- Task brief -
In the material below, find every line containing the string "shipped" and return it.

- The data -
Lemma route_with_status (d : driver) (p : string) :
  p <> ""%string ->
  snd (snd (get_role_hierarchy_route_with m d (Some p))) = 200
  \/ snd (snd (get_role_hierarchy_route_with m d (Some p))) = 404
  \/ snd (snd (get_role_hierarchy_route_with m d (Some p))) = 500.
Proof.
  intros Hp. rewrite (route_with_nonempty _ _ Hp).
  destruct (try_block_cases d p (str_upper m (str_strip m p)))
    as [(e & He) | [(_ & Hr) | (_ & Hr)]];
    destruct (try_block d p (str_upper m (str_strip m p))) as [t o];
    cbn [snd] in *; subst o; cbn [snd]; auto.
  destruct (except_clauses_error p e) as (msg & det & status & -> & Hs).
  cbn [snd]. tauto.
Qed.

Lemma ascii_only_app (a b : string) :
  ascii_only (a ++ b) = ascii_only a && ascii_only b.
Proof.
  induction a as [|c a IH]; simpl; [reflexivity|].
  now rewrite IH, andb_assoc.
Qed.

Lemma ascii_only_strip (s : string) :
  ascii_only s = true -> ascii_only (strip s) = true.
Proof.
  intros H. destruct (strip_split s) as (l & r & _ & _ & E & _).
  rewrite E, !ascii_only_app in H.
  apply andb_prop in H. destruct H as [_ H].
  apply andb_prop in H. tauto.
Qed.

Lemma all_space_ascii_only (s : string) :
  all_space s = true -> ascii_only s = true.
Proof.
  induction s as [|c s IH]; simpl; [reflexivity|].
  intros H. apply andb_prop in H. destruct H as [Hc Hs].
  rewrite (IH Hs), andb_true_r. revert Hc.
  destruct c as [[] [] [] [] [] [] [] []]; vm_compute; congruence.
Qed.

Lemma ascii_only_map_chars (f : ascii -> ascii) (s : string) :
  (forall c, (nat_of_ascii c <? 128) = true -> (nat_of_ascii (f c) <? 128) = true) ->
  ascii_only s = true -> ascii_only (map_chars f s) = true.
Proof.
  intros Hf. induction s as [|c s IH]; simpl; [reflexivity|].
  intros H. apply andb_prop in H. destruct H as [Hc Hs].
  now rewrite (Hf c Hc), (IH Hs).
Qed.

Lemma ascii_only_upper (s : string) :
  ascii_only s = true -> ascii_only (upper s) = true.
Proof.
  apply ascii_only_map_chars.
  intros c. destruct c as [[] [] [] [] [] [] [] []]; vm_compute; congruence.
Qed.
...
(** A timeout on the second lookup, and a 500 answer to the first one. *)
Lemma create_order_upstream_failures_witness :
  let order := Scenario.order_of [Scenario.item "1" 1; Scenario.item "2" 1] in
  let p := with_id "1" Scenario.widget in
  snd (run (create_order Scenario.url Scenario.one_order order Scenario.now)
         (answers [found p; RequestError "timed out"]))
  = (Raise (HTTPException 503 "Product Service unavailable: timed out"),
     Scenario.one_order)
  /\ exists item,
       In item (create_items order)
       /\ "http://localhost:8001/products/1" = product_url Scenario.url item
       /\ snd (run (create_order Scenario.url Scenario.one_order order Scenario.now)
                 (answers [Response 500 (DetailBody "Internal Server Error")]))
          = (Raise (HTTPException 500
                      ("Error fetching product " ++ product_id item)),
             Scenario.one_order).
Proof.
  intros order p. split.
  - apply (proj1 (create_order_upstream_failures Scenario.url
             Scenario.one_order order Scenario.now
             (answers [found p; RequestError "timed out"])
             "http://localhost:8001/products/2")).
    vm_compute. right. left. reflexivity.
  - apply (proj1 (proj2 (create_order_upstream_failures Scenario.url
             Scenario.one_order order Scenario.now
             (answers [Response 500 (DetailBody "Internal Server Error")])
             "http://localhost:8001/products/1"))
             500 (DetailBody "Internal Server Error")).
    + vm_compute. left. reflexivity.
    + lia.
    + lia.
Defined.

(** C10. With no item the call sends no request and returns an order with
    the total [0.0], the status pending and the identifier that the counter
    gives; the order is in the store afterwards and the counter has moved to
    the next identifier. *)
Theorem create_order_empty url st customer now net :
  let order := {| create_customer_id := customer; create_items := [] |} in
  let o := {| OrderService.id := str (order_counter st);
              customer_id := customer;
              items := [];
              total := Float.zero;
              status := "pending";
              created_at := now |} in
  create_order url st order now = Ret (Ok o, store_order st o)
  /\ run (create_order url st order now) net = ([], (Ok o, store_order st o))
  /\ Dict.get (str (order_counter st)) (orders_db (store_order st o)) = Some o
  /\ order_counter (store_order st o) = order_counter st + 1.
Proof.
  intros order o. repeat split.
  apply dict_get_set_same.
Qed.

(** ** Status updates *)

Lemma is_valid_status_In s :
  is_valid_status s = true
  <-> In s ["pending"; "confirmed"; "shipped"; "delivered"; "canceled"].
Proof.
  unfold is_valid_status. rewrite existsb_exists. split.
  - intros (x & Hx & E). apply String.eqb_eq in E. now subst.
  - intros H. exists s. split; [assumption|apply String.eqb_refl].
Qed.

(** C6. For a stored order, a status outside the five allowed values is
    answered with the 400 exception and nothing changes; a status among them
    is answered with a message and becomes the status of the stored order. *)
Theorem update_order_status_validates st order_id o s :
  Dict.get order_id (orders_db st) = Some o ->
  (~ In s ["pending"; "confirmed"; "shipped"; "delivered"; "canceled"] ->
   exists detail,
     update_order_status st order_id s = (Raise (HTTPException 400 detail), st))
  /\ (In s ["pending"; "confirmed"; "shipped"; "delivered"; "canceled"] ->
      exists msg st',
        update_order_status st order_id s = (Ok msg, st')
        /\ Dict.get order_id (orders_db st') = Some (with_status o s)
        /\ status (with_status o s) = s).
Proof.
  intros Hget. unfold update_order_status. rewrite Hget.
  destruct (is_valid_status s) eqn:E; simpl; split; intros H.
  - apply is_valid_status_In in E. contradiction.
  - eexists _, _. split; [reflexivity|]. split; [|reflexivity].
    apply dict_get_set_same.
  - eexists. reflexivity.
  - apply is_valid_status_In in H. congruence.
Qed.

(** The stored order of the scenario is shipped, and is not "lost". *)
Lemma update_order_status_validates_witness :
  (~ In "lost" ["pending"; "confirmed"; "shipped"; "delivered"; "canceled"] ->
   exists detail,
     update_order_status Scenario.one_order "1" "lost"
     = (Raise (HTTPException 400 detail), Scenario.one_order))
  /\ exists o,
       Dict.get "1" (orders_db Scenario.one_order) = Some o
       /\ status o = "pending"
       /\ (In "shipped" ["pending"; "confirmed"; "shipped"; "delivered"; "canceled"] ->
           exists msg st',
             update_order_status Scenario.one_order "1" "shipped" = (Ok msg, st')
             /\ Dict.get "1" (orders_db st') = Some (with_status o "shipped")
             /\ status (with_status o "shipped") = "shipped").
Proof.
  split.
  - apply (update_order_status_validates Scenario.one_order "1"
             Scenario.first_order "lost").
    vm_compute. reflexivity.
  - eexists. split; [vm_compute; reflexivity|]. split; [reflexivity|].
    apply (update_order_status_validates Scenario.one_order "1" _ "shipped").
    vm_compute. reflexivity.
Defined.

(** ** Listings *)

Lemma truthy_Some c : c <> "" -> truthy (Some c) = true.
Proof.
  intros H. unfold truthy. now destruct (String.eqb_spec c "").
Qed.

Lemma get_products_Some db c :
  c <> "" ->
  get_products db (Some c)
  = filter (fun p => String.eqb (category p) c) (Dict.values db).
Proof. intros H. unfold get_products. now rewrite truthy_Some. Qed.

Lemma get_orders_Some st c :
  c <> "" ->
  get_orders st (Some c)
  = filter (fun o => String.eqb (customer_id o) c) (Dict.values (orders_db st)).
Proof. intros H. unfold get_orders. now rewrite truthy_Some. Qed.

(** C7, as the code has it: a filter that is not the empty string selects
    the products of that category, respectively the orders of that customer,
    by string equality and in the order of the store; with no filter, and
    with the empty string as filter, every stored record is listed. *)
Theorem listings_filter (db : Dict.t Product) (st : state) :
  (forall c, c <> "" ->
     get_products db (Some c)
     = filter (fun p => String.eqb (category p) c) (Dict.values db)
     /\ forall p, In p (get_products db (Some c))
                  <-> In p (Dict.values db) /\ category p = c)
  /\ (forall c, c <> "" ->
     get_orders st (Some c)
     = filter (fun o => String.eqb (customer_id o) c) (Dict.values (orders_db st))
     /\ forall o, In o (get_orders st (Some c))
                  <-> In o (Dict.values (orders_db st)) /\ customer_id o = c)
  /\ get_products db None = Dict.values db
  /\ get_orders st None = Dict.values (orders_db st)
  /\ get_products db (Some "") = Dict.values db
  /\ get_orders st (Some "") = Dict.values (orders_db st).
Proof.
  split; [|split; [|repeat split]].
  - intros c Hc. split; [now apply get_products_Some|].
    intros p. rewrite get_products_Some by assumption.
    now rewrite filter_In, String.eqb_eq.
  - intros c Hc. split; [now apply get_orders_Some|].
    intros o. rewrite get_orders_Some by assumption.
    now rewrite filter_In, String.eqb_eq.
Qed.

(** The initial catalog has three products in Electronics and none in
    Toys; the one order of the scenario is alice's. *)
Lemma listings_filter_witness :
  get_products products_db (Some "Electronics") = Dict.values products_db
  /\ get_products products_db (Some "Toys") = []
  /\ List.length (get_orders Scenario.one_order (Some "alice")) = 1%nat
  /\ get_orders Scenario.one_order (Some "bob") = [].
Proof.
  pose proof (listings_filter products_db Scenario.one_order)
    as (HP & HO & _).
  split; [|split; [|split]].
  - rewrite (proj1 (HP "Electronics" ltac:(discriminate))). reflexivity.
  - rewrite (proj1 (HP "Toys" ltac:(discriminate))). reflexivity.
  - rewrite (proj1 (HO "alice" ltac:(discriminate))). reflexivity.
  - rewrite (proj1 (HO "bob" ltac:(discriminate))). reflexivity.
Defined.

- Task answer -
  <-> In s ["pending"; "confirmed"; "shipped"; "delivered"; "canceled"].
  (~ In s ["pending"; "confirmed"; "shipped"; "delivered"; "canceled"] ->
  /\ (In s ["pending"; "confirmed"; "shipped"; "delivered"; "canceled"] ->
(** The stored order of the scenario is shipped, and is not "lost". *)
  (~ In "lost" ["pending"; "confirmed"; "shipped"; "delivered"; "canceled"] ->
       /\ (In "shipped" ["pending"; "confirmed"; "shipped"; "delivered"; "canceled"] ->
             update_order_status Scenario.one_order "1" "shipped" = (Ok msg, st')
             /\ Dict.get "1" (orders_db st') = Some (with_status o "shipped")
             /\ status (with_status o "shipped") = "shipped").
    apply (update_order_status_validates Scenario.one_order "1" _ "shipped").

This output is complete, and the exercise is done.